家に居る時は大抵、アニメを観ているかゲームをしているかパソコンをいじっているかです。

マホさんの事はほったらかしです。

でも、マホさんも本を読んだり音楽聴いたりお酒呑んだりして、旦那さん放置状態。


大丈夫。何も問題ない。



今日も旦那さんはパソコンでゲームをしています。

マホさんは夕飯の支度までちょっと時間があるので、スマホをいじったりしながらお茶飲んで一服中。


パソコンだと旦那さんの身体に遮られて画面は見えないので、マホさんには音声だけしか分かりません。まあ、別に構わないのですが。

何人かのチームを組んで戦わせるゲームのようですが、女の子ばかりのキャラクターらしい…どうやら画面の向こう側で一大ハーレムが築かれている模様。

その中で、レベル上げなのか最近のお気に入りなのか、必ずメンバーに入れる娘さんがいます。ムービーは無いゲームみたいだが、戦闘中やらその前後やらでとにかくキャラクター達が喋る事喋る事。なので、その娘さんのセリフも頻繁に聞こえます。


「頑張るピョン」

「大丈夫だピョン」

「誉めて欲しいピョン」


他のキャラのセリフも聞こえてます。ですが、マホさんは彼女の《ピョン》が気になって仕方が無いのです。

正直言うと、ウザい。


なぜ、語尾に《ピョン》が付くのか。

一体彼女は何なのか。

そんなマホさんの問い掛けに、旦那さんからの返答は。


彼女の名前に《兎》が入っている。

ウサギだから《ピョン》と言っている。


………全くもって納得出来ない!

ピョンピョン言うならカエルでもバッタでもいいじゃん!

跳ねるからピョンと言うなら、他にも跳ねる生き物がいるんだから《ウサギだから》はおかしいとマホさんは主張します。


負けじと旦那さんも反論。

カエルは《ケロケロ》だよ!

イヌは《ワン》だしネコは《ニャン》じゃん。

だからウサギは《ピョン》なの!


さすがにバッタはやめてくれと言うのにはマホさんも同意。

しかし、他は鳴き声なんだから、ウサギだけ跳ねるからってヘンだよと、どうにも納得いきません。

キツネだって《コン》だしさぁと首をかしげるマホさん。


ゲームをしながら話している旦那さんは、そろそろ話を切り上げたい。

ウサギは鳴かないんだから、ピョンでいいじゃん。

そう言って背中を向けます。


マホさんビックリ。

ウサギ、鳴くよ?


……え?!ウサギって鳴くの?!


再びグリンと振り返って、その上イスから立ち上がって叫ぶ旦那さんに、マホさん更にビックリです。

ウサギが鳴く事知らなかったの?!

イヌやネコ程しょっちゅう鳴く訳ではないけれど、ごくたまにキュッとかキュキュッて鳴きます、ウサギ。

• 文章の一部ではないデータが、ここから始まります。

(* ===== verification/Rle.v ===== *)
(** * Rle: the run-length codec of recorded payloads

    [src/node/src/runtime/replay/host/payload/codec.cpp] and [backend/blob.cpp]: the
    encoder, the walk that decodes, compares and verifies without a copy, and the
    blobs that keep the shorter of the raw and the encoded bytes.

    The payload hash is the vendored XXH3 hash: its streaming state is an interface
    ([StreamHash]) whose law is the documented equality of the streamed digest with
    the digest of all the bytes. A [bool] result with written outputs is an [option]
    of the outputs; the outer [option] of [WalkRle] is exhausted fuel. Hash pointers
    that may be null are [option]s. A result of type [option (option H)] is [None]
    where the code returns [false], and the record hash otherwise: after [false] the
    record hash may have taken some of the bytes and its owner drops it. *)

From stdpp Require Import base numbers list option.
From Stdlib Require Import ZArith Lia.
From S2P Require Import Prelude Artifact.

Definition kMaxRun : Z := 130.
Definition kMaxLiteral : Z := 128.

(** The length of the run of equal bytes at [offset], at most 130. *)
Definition RepeatRunLength (bytes : list Z) (offset : Z) : option Z :=
  while 130 (fun length => (offset + length <? zlen bytes) && (length <? kMaxRun) &&
               bool_decide (zget bytes (offset + length) = zget bytes offset))
    (fun length => length + 1) 1.

(** ** Encoding *)

(** The loop that collects literal bytes; a [Return] is its [break]. *)
Definition literal_step (bytes : list Z) (st : Z * Z) : option (flow (Z * Z) (Z * Z)) :=
  let '(index, literal_length) := st in
  repeat ← RepeatRunLength bytes index;
  if 3 <=? repeat then Some (Return (index, literal_length))
  else Some (Next (index + 1, literal_length + 1)).
Definition literal_cond (bytes : list Z) (st : Z * Z) : bool :=
  let '(index, literal_length) := st in (index <? zlen bytes) && (literal_length <? kMaxLiteral).
Definition collect_literal (bytes : list Z) (index : Z) : option (Z * Z) :=
  f ← while_loop 129 (literal_cond bytes) (literal_step bytes) (index, 0);
  match f with Next st | Return st => Some st end.

Definition encode_step (bytes : list Z) (st : Z * list Z) : option (flow (Z * list Z) (list Z)) :=
  let '(index, encoded) := st in
  repeat ← RepeatRunLength bytes index;
  if 3 <=? repeat then
    value ← zget bytes index;
    Some (Next (index + repeat, encoded ++ [Z.lor 128 (repeat - 3); value]))
  else
    '(stop, literal_length) ← collect_literal bytes index;
    Some (Next (stop, encoded ++ [literal_length - 1] ++
                        take (Z.to_nat literal_length) (drop (Z.to_nat index) bytes))).
Definition EncodeRle (bytes : list Z) : option (list Z) :=
  after (while_loop (S (length bytes)) (fun st => st.1 <? zlen bytes) (encode_step bytes) (0, []))
    (fun st => Some st.2).

(** ** The walk

    [repeat] and [literal] are the callbacks; [None] is their [false]. *)
Section Walk.
Context {X : Type} (encoded : list Z) (output_size : Z)
  (repeat : X -> Z -> Z -> Z -> option X) (literal : X -> Z -> list Z -> option X).

Definition walk_step (st : Z * Z * X) : option (flow (Z * Z * X) (option X)) :=
  let '(index, written, x) := st in
  tag ← zget encoded index;
  let index := index + 1 in
  if negb (Z.land tag 128 =? 0) then
    let length := Z.land tag 127 + 3 in
    if (zlen encoded <=? index) || (output_size - written <? length) then Some (Return None) else
    value ← zget encoded index;
    match repeat x written length value with
    | None => Some (Return None)
    | Some x => Some (Next (index + 1, written + length, x))
    end
  else
    let length := tag + 1 in
    if (zlen encoded - index <? length) || (output_size - written <? length) then Some (Return None) else
    match literal x written (take (Z.to_nat length) (drop (Z.to_nat index) encoded)) with
    | None => Some (Return None)
    | Some x => Some (Next (index + length, written + length, x))
    end.

Definition WalkRle (x : X) : option (option X) :=
  after (while_loop (S (length encoded)) (fun st => st.1.1 <? zlen encoded) walk_step (0, 0, x))
    (fun '(_, written, x) => Some (if written =? output_size then Some x else None)).
End Walk.

(** ** The hash of the payload *)
Class StreamHash (H : Type) := {
  hash_init : H;
  hash_update : H -> list Z -> H;
  hash_digest : H -> Z;
  hash_bytes : list Z -> Z;
  hash_streaming pieces : hash_digest (fold_left hash_update pieces hash_init) = hash_bytes (concat pieces);
}.

Inductive Codec := Raw | Rle.
#[export] Instance Codec_eq_dec : EqDecision Codec.
Proof. solve_decision. Defined.

(** [output.subspan(offset, length)] written in place. *)
Definition write_at (output : list Z) (offset : Z) (bytes : list Z) : list Z :=
  take (Z.to_nat offset) output ++ bytes ++ drop (Z.to_nat (offset + zlen bytes)) output.
Definition slice (bytes : list Z) (offset length : Z) : list Z :=
  take (Z.to_nat length) (drop (Z.to_nat offset) bytes).

Section Payload.
Context {H : Type} `{!StreamHash H}.

(** [if (hash != nullptr) hash->Append(bytes)] *)
Definition append_hash (hash : option H) (bytes : list Z) : option H :=
  (fun h => hash_update h bytes) <$> hash.

Definition DecodeRleInto (encoded output : list Z) (chunk_hash record_hash : option H)
    : option (option (list Z * option H * option H)) :=
  WalkRle encoded (zlen output)
    (fun '(output, chunk, record) offset length value =>
       let written := replicate (Z.to_nat length) value in
       Some (write_at output offset written, append_hash chunk written, append_hash record written))
    (fun '(output, chunk, record) offset literal =>
       Some (write_at output offset literal, append_hash chunk literal, append_hash record literal))
    (output, chunk_hash, record_hash).

Definition DecodeRle (encoded : list Z) (expected_uncompressed_bytes : Z) : option (option (list Z)) :=
  if U64_MAX <? expected_uncompressed_bytes then Some None else
  r ← DecodeRleInto encoded (replicate (Z.to_nat expected_uncompressed_bytes) 0) None None;
  Some (match r with Some (bytes, _, _) => Some bytes | None => None end).

Definition RleMatches (encoded expected : list Z) : option bool :=
  r ← WalkRle (X := unit) encoded (zlen expected)
    (fun _ offset length value =>
       if forallb (Z.eqb value) (slice expected offset length) then Some tt else None)
    (fun _ offset literal =>
       if bool_decide (literal = slice expected offset (zlen literal)) then Some tt else None) tt;
  Some (match r with Some _ => true | None => false end).

Definition RleMatchesAndHash (encoded expected : list Z) (expected_hash : Z) (record_hash : option H)
    : option (option (option H)) :=
  r ← WalkRle encoded (zlen expected)
    (fun '(hash, record) offset length value =>
       let matched := slice expected offset length in
       if forallb (Z.eqb value) matched
       then Some (hash_update hash matched, append_hash record matched) else None)
    (fun '(hash, record) offset literal =>
       if bool_decide (literal = slice expected offset (zlen literal))
       then Some (hash_update hash literal, append_hash record literal) else None)
    (hash_init, record_hash);
  Some (match r with
        | Some (hash, record) => if hash_digest hash =? expected_hash then Some record else None
        | None => None
        end).

(** [append] is the callback. *)
Definition WalkDecoded {X} (uncompressed_bytes : Z) (codec : Codec) (encoded : list Z)
    (append : X -> list Z -> X) (x : X) : option (option X) :=
  if U64_MAX <? uncompressed_bytes then Some None else
  match codec with
  | Raw => Some (if negb (zlen encoded =? uncompressed_bytes) then None else Some (append x encoded))
  | Rle =>
      WalkRle encoded uncompressed_bytes
        (fun x _ length value => Some (append x (replicate (Z.to_nat length) value)))
        (fun x _ literal => Some (append x literal)) x
  end.

Definition Verify (expected_hash uncompressed_bytes : Z) (codec : Codec) (encoded : list Z)
    (payload_hash : option H) : option (option (option H)) :=
  r ← WalkDecoded uncompressed_bytes codec encoded
        (fun '(chunk, payload) bytes => (hash_update chunk bytes, append_hash payload bytes))
        (hash_init, payload_hash);
  Some (match r with
        | Some (chunk, payload) => if hash_digest chunk =? expected_hash then Some payload else None
        | None => None
        end).

(** ** Blobs *)
Record Blob := mk_blob {
  b_payload_hash : Z;
  b_uncompressed_bytes : Z;
  b_encoded_bytes : Z;
  b_codec : Codec;
  b_encoded : list Z;
}.

Definition Encode (bytes : list Z) (payload_hash : Z) : option Blob :=
  rle ← EncodeRle bytes;
  let use_rle := zlen rle <? zlen bytes in
  let encoded := if use_rle then rle else bytes in
  Some (mk_blob payload_hash (zlen bytes) (zlen encoded) (if use_rle then Rle else Raw) encoded).

(** [DecodeInto]: the output and the record hash on success; [None] inside is
    [HostPayloadHashInvalid]. *)
Definition DecodeInto (payload_hash uncompressed_bytes : Z) (codec : Codec) (encoded output : list Z)
    (record_hash : option H) : option (option (list Z * option H)) :=
  if negb (uncompressed_bytes =? zlen output) then Some None else
  decoded ← match codec with
    | Raw =>
        Some (if zlen encoded =? zlen output
              then Some (write_at output 0 encoded, Some (hash_update hash_init encoded),
                         append_hash record_hash encoded)
              else None)
    | Rle => DecodeRleInto encoded output (Some hash_init) record_hash
    end;
  Some (match decoded with
        | Some (output, Some chunk, record) =>
            if hash_digest chunk =? payload_hash then Some (output, record) else None
        | _ => None
        end).

Definition Decode (payload_hash uncompressed_bytes : Z) (codec : Codec) (encoded : list Z)
    : option (Z * list Z) :=
  if U64_MAX <? uncompressed_bytes then Some (Code.HostPayloadHashInvalid, []) else
  r ← DecodeInto payload_hash uncompressed_bytes codec encoded
        (replicate (Z.to_nat uncompressed_bytes) 0) None;
  Some (match r with
        | Some (decoded, _) => (Code.Ok, decoded)
        | None => (Code.HostPayloadHashInvalid, [])
        end).

Definition Matches (blob : Blob) (bytes : list Z) (payload_hash : Z) : option bool :=
  if negb (b_uncompressed_bytes blob =? zlen bytes) || negb (b_payload_hash blob =? payload_hash)
  then Some false else
  match b_codec blob with
  | Raw => Some ((zlen (b_encoded blob) =? zlen bytes) && bool_decide (b_encoded blob = bytes))
  | Rle => RleMatches (b_encoded blob) bytes
  end.

Definition VerifiedMatches (blob : Blob) (bytes : list Z) (payload_hash : Z) (record_hash : option H)
    : option (option (option H)) :=
  if negb (b_uncompressed_bytes blob =? zlen bytes) || negb (b_payload_hash blob =? payload_hash)
  then Some None else
  match b_codec blob with
  | Rle => RleMatchesAndHash (b_encoded blob) bytes payload_hash record_hash
  | Raw =>
      let encoded := b_encoded blob in
      if negb (zlen encoded =? zlen bytes) then Some None else
      if negb (bool_decide (encoded = bytes)) then Some None else
      Some (if hash_digest (hash_update hash_init encoded) =? payload_hash
            then Some (append_hash record_hash encoded) else None)
  end.
End Payload.
Lemma walk_loop encoded : Forall is_byte encoded -> forall fuel k index written x,
  0 <= index <= zlen encoded -> 0 <= written -> (length (drop (Z.to_nat index) encoded) <= fuel)%nat ->
  (length (drop (Z.to_nat index) encoded) <= k)%nat ->
  after (while_loop fuel (fun st => st.1.1 <? zlen encoded)
          (walk_step encoded output_size repeat literal) (index, written, x))
    (fun '(_, written, x) => Some (if written =? output_size then Some x else None)) =
  Some (ps ← pieces k (drop (Z.to_nat index) encoded) (output_size - written);
        fold_pieces handle written x ps).
Proof using repeat_handle literal_handle.
  intros Hbytes fuel. induction fuel as [|fuel IH]; intros k index written x Hi Hw Hf Hk.
  - assert (drop (Z.to_nat index) encoded = []) as E by (by apply length_zero_iff_nil; lia).
    rewrite E. assert (index = zlen encoded) as -> by (apply (f_equal length) in E; rewrite length_drop in E; cbn in E; unfold zlen in *; lia).
    cbn [while_loop fst]. rewrite Z.ltb_irrefl. unfold after. cbn [mbind option_bind].
    destruct k; cbn [pieces]; (destruct (Z.eqb_spec written output_size), (Z.eqb_spec (output_size - written) 0); try lia; done).
  - cbn [while_loop fst]. destruct (drop (Z.to_nat index) encoded) as [|tag rest] eqn:E.
    { assert (index = zlen encoded) as -> by (apply (f_equal length) in E; rewrite length_drop in E; cbn in E; unfold zlen in *; lia).
      rewrite Z.ltb_irrefl. unfold after. cbn [mbind option_bind].
      destruct k; cbn [pieces]; (destruct (Z.eqb_spec written output_size), (Z.eqb_spec (output_size - written) 0); try lia; done). }
    destruct (drop_tail encoded index tag rest ltac:(lia) E) as [E1 Hlt].
    destruct (Z.ltb_spec index (zlen encoded)); [|lia].
    destruct k as [|k]; [cbn in Hk; lia|]. cbn [pieces walk_step].
    rewrite (zget_drop encoded index), E by lia. cbn [head mbind option_bind].
    assert (is_byte tag) as Htag.
    { eapply (list.Forall_forall is_byte); [exact Hbytes|]. rewrite <- (take_drop (Z.to_nat index) encoded), E.
      apply elem_of_app. right. by left. }
    unfold is_byte in Htag.
    assert (zlen rest = zlen encoded - (index + 1)) as Hrest.
    { rewrite <- E1. unfold zlen in *. rewrite length_drop. lia. }
    cbn [length] in *. pose proof (tag_length tag). destruct (negb (Z.land tag 128 =? 0)).
    + destruct rest as [|value rest].
      { rewrite zlen_nil in Hrest. destruct (Z.leb_spec (zlen encoded) (index + 1)); [|lia]. done. }
      rewrite zlen_cons in Hrest. pose proof (zlen_nonneg rest).
      destruct (Z.leb_spec (zlen encoded) (index + 1)); [lia|]. cbn [orb].
      destruct (Z.ltb_spec (output_size - written) (Z.land tag 127 + 3)); [done|].
      rewrite (zget_drop encoded (index + 1)), E1 by lia. cbn [head mbind option_bind].
      rewrite repeat_handle by lia. destruct (drop_tail encoded (index + 1) value rest ltac:(lia) E1) as [E2 _].
      destruct (handle x written _) as [x1|] eqn:Eh; cbn [mbind option_bind].
      * rewrite (IH k) by (try rewrite E2; cbn [length] in *; lia). rewrite E2.
        replace (output_size - (written + (Z.land tag 127 + 3))) with (output_size - written - (Z.land tag 127 + 3)) by lia.
        destruct (pieces k rest _) as [ps|]; [|done]. cbn. rewrite Eh. cbn. rewrite zlen_replicate.
        do 2 f_equal; lia.
      * destruct (pieces k rest _) as [ps|]; [|done]. cbn. by rewrite Eh.
    + rewrite Hrest. destruct (Z.ltb_spec (zlen encoded - (index + 1)) (tag + 1)); [done|]. cbn [orb].
      destruct (Z.ltb_spec (output_size - written) (tag + 1)); [done|].
      rewrite E1, literal_handle. 
      assert (drop (Z.to_nat (index + 1 + (tag + 1))) encoded = drop (Z.to_nat (tag + 1)) rest) as E2.
      { rewrite <- E1, drop_drop. f_equal. lia. }
      assert (zlen (take (Z.to_nat (tag + 1)) rest) = tag + 1) as Ht.
      { unfold zlen in *. rewrite length_take. lia. }
      destruct (handle x written _) as [x1|] eqn:Eh; cbn [mbind option_bind].
      * rewrite (IH k); [| lia | lia | rewrite E2, length_drop; lia | rewrite E2, length_drop; lia]. rewrite E2.
        replace (output_size - (written + (tag + 1))) with (output_size - written - (tag + 1)) by lia.
        destruct (pieces k _ _) as [ps|]; [|done]. cbn. rewrite Eh. cbn. by rewrite Ht.
      * destruct (pieces k _ _) as [ps|]; [|done]. cbn. by rewrite Eh.
Qed.

Lemma WalkRle_pieces encoded x : Forall is_byte encoded ->
  WalkRle encoded output_size repeat literal x =
  Some (ps ← pieces (length encoded) encoded output_size; fold_pieces handle 0 x ps).
Proof using repeat_handle literal_handle.
  intros Hb. unfold WalkRle. rewrite (walk_loop encoded Hb _ (length encoded)).
  - change (Z.to_nat 0) with 0%nat. by rewrite drop_0, Z.sub_0_r.
  - pose proof (zlen_nonneg encoded). lia.
  - done.
  - change (Z.to_nat 0) with 0%nat. rewrite drop_0. lia.
  - change (Z.to_nat 0) with 0%nat. by rewrite drop_0.
Qed.
End Walks.

(** The pieces fill the room exactly. *)
Lemma pieces_room k : forall encoded room ps, Forall is_byte encoded ->
  pieces k encoded room = Some ps -> zlen (concat ps) = room.
Proof.
  induction k as [|k IH]; intros [|tag rest] room ps Hb; cbn [pieces]; try done.
  1,2: destruct (Z.eqb_spec room 0) as [->|]; [|done]; by intros [= <-].
  apply list.Forall_cons in Hb as [Htag Hb]. unfold is_byte in Htag. pose proof (tag_length tag). case_match.
  - destruct rest as [|value rest]; [done|]. apply list.Forall_cons in Hb as [_ Hb]. case_match eqn:E; [done|]. to_prop.
    destruct (pieces k rest _) as [ps'|] eqn:Ep; [|done]. intros [= <-].
    cbn [concat]. rewrite zlen_app, zlen_replicate, (IH _ _ _ Hb Ep). lia.
  - case_match eqn:E; [done|]. to_prop. destruct (pieces k _ _) as [ps'|] eqn:Ep; [|done]. intros [= <-].
    cbn [concat]. rewrite zlen_app, (IH _ _ _ (Forall_drop _ _ _ Hb) Ep). unfold zlen in *. rewrite length_take. lia.
Qed.

(** ** What each walk computes *)
Definition expand (encoded : list Z) (size : Z) : option (list Z) :=
  (fun ps => concat ps) <$> pieces (length encoded) encoded size.

Lemma write_at_append done_ todo p offset : offset = zlen done_ -> zlen p <= zlen todo ->
  write_at (done_ ++ todo) offset p = (done_ ++ p) ++ drop (length p) todo.
Proof.
  intros -> Hp. unfold write_at. unfold zlen at 1. rewrite Nat2Z.id, take_app_length, <- app_assoc. do 2 f_equal.
  rewrite <- zlen_app. unfold zlen. rewrite Nat2Z.id, length_app, <- drop_drop, drop_app_length. done.
Qed.

Section Results.
Context {H : Type} `{!StreamHash H}.
Implicit Types (hash : option H).

Definition append_all hash (ps : list (list Z)) : option H := (fun h => fold_left hash_update ps h) <$> hash.

Lemma append_all_nil hash : append_all hash [] = hash.
Proof. by destruct hash. Qed.
Lemma append_all_cons hash p ps : append_all (append_hash hash p) ps = append_all hash (p :: ps).
Proof. by destruct hash. Qed.

Lemma decode_fold ps : forall done_ todo chunk record, zlen (concat ps) = zlen todo ->
  fold_pieces (fun '(output, chunk, record) offset bytes =>
      Some (write_at output offset bytes, append_hash chunk bytes, append_hash record bytes))
    (zlen done_) (done_ ++ todo, chunk, record) ps =
  Some (done_ ++ concat ps, append_all chunk ps, append_all record ps).
Proof.
  induction ps as [|p ps IH]; intros done_ todo chunk record Hl; cbn [fold_pieces concat] in *.
  - symmetry in Hl. rewrite zlen_nil in Hl. apply zlen_0 in Hl as ->. by rewrite !append_all_nil.
  - rewrite zlen_app in Hl. pose proof (zlen_nonneg (concat ps)).
    cbn [mbind option_bind]. rewrite write_at_append by lia. rewrite <- zlen_app, IH.
    + by rewrite !append_all_cons, <- app_assoc.
    + unfold zlen in *. rewrite length_drop. lia.
Qed.

Lemma DecodeRleInto_expand encoded output chunk record : Forall is_byte encoded ->
  DecodeRleInto encoded output chunk record =
  Some (ps ← pieces (length encoded) encoded (zlen output);
        Some (concat ps, append_all chunk ps, append_all record ps)).
Proof.
  intros Hb. unfold DecodeRleInto.
  rewrite (WalkRle_pieces _ _ (fun '(output, chunk, record) offset bytes =>
      Some (write_at output offset bytes, append_hash chunk bytes, append_hash record bytes)));
    [| by intros [[? ?] ?] | by intros [[? ?] ?] | done].
  f_equal. destruct (pieces _ _ _) as [ps|] eqn:Ep; [|done]. cbn [mbind option_bind].
  exact (decode_fold ps [] output chunk record (pieces_room _ _ _ _ Hb Ep)).
Qed.

Lemma DecodeRle_expand encoded n : Forall is_byte encoded -> is_u64 n ->
  DecodeRle (H := H) encoded n = Some (expand encoded n).
Proof.
  intros Hb [H0 H1]. unfold DecodeRle. destruct (Z.ltb_spec U64_MAX n); [lia|].
  rewrite DecodeRleInto_expand by done. rewrite zlen_replicate, Z2Nat.id by lia.
  unfold expand. by destruct (pieces _ _ _).
Qed.

(** Comparing piece by piece is comparing the concatenation. *)
Lemma slice_app (done_ todo p : list Z) : slice (done_ ++ todo) (zlen done_) (zlen p) = take (length p) todo.
Proof. unfold slice, zlen. by rewrite !Nat2Z.id, drop_app_length. Qed.

Lemma match_fold {X} (step : X -> list Z -> X) ps : forall done_ todo x, zlen (concat ps) = zlen todo ->
  fold_pieces (fun x offset bytes =>
      if bool_decide (bytes = slice (done_ ++ todo) offset (zlen bytes)) then Some (step x bytes) else None)
    (zlen done_) x ps =
  if bool_decide (concat ps = todo) then Some (fold_left step ps x) else None.
Proof.
  induction ps as [|p ps IH]; intros done_ todo x Hl; cbn [fold_pieces concat] in *.
  - symmetry in Hl. rewrite zlen_nil in Hl. by apply zlen_0 in Hl as ->.
  - rewrite zlen_app in Hl. rewrite slice_app. case_bool_decide as Hp.
    + assert (exists todo', todo = p ++ todo') as [todo' ->].
      { exists (drop (length p) todo). rewrite Hp at 1. by rewrite take_drop. }
      rewrite zlen_app in Hl. cbn [mbind option_bind fold_left]. rewrite <- zlen_app.
      rewrite (app_assoc done_ p todo'), IH by lia.
      do 2 case_bool_decide; try done; exfalso; simplify_list_eq; naive_solver.
    + cbn. rewrite bool_decide_false; [done|]. intros <-. by rewrite take_app_length in Hp.
Qed.
End Results.

(** ** The encoder *)
Inductive Encodes : list Z -> list Z -> Prop :=
| Encodes_nil : Encodes [] []
| Encodes_repeat length value encoded bytes :
    3 <= length <= kMaxRun -> Encodes encoded bytes ->
    Encodes (Z.lor 128 (length - 3) :: value :: encoded) (replicate (Z.to_nat length) value ++ bytes)
| Encodes_literal literal encoded bytes :
    1 <= zlen literal <= kMaxLiteral -> Encodes encoded bytes ->
    Encodes ((zlen literal - 1) :: literal ++ encoded) (literal ++ bytes).

Lemma Encodes_app e1 b1 e2 b2 : Encodes e1 b1 -> Encodes e2 b2 -> Encodes (e1 ++ e2) (b1 ++ b2).
Proof.
  intros H1 H2. induction H1; cbn [app]; [done| |]; rewrite <- ?app_assoc; by constructor.
Qed.

Lemma repeat_tag n : 0 <= n <= 127 ->
  Z.land (Z.lor 128 n) 127 = n /\ (Z.land (Z.lor 128 n) 128 =? 0) = false /\ 0 <= Z.lor 128 n < 256.
Proof.
  intros Hn. replace (Z.lor 128 n) with (128 + n).
  2:{ change 128 with (1 * 2 ^ 7). rewrite lor_disjoint by (change (2 ^ 7) with 128; lia). done. }
  split; [|split; [|lia]].
  - change 127 with (2 ^ 7 - 1). rewrite land_mask by lia. symmetry. apply (Z.mod_unique _ _ 1); [|change (2 ^ 7) with 128]; lia.
  - change 128 with (2 ^ 7) at 2. rewrite land_pow2 by lia. change (2 ^ 7) with 128.
    replace ((128 + n) / 128) with 1 by (apply (Z.div_unique _ _ _ n); lia). done.
Qed.

Lemma literal_tag n : 0 <= n < 128 -> (Z.land n 128 =? 0) = true.
Proof. intros Hn. change 128 with (2 ^ 7). rewrite land_pow2 by lia. by rewrite Z.div_small by (change (2 ^ 7) with 128; lia). Qed.

Lemma Encodes_pieces encoded bytes : Encodes encoded bytes -> forall k, (length encoded <= k)%nat ->
  exists ps, pieces k encoded (zlen bytes) = Some ps /\ concat ps = bytes.
Proof.
  induction 1 as [|n value encoded bytes Hn _ IH|literal encoded bytes Hl _ IH]; intros k Hk.
  - exists []. by destruct k.
  - destruct k as [|k]; [cbn in Hk; lia|]. cbn [pieces length] in *. unfold kMaxRun in Hn.
    destruct (repeat_tag (n - 3) ltac:(lia)) as (-> & -> & _). cbn [negb].
    replace (n - 3 + 3) with n by lia. rewrite zlen_app, zlen_replicate, Z2Nat.id by lia.
    pose proof (zlen_nonneg bytes). destruct (Z.ltb_spec (n + zlen bytes) n); [lia|].
    replace (n + zlen bytes - n) with (zlen bytes) by lia.
    destruct (IH k ltac:(lia)) as (ps & -> & <-). eexists. split; [reflexivity | done].
  - destruct k as [|k]; [cbn in Hk; lia|]. cbn [pieces length] in *. unfold kMaxLiteral in Hl.
    rewrite literal_tag by lia. cbn [negb]. replace (zlen literal - 1 + 1) with (zlen literal) by lia.
    rewrite !zlen_app. pose proof (zlen_nonneg bytes). pose proof (zlen_nonneg encoded).
    destruct (Z.ltb_spec (zlen literal + zlen encoded) (zlen literal)); [lia|].
    destruct (Z.ltb_spec (zlen literal + zlen bytes) (zlen literal)); [lia|]. cbn [orb].
    replace (zlen literal + zlen bytes - zlen literal) with (zlen bytes) by lia.
    replace (Z.to_nat (zlen literal)) with (length literal) by (unfold zlen; lia).
    rewrite drop_app_length, take_app_length. rewrite length_app in Hk.
    destruct (IH k ltac:(lia)) as (ps & -> & <-). eexists. split; [reflexivity | done].
Qed.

知らなかったとは知らなかった。野生のウサギとまでは言わないが、マホさんや旦那さんの年代なら小学校でウサギやニワトリ飼ってたりしたし、動物園の触れ合い広場やペットとして飼っていたりと身近にいる範疇なので知っていると思っていたのです。


同じ県内出身でも、都市部で生まれ育った人と野生の動物を見かける事もある超ド田舎育ちではここまで違うのか、これが地域格差かと見当外れな事を考えるマホさんの横で旦那さんはつぶやきます。


その鳴き声じゃ、萌えない。


……そっちかよ!!


うん、まあ、一応、オタクな人の嫁だもの。

マホさんだってそれなりに嗜んでいますよ。弁えていますよ。既に《ウサギはピョン》は世界的に確定なのです。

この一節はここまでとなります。